---- DATA TO PROCESS
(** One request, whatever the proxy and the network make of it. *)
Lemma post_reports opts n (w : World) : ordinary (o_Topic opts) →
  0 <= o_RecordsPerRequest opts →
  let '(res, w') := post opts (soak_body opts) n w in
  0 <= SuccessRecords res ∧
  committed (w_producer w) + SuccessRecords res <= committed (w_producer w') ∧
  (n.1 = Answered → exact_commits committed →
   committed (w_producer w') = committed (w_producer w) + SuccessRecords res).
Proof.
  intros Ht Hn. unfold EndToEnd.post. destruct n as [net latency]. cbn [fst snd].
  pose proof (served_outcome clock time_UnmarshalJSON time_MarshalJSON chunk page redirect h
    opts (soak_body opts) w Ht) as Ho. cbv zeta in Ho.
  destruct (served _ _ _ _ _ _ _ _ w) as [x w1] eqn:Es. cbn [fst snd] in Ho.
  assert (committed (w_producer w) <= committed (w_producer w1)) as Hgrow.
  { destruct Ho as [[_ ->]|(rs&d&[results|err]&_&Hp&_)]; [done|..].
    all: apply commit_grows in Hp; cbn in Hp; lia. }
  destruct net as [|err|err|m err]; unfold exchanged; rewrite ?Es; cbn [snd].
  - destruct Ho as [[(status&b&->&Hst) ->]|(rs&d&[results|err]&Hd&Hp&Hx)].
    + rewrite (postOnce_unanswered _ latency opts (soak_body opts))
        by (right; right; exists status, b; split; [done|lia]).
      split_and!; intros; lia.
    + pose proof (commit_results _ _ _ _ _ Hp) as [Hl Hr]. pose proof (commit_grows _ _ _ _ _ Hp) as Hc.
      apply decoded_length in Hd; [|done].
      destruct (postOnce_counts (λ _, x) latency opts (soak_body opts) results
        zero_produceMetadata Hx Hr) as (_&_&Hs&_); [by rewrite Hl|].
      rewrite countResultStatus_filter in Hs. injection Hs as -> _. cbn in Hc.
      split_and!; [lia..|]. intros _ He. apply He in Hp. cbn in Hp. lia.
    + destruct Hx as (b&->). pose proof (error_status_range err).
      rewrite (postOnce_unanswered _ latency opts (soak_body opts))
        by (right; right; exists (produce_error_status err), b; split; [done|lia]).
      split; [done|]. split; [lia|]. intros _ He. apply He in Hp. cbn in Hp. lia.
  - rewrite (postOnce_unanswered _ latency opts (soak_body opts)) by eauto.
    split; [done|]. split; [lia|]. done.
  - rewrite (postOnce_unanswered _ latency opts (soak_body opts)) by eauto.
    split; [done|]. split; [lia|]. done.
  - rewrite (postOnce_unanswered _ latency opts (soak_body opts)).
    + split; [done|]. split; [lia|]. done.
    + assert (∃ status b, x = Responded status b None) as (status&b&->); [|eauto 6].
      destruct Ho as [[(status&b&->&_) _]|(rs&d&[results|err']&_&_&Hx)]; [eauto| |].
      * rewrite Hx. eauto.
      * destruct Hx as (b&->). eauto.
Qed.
--------
DESCRIPTION OF THE TASK: To answer, count the lines of the material that contain "pose" and give only that number.

TASK SOLUTION: 3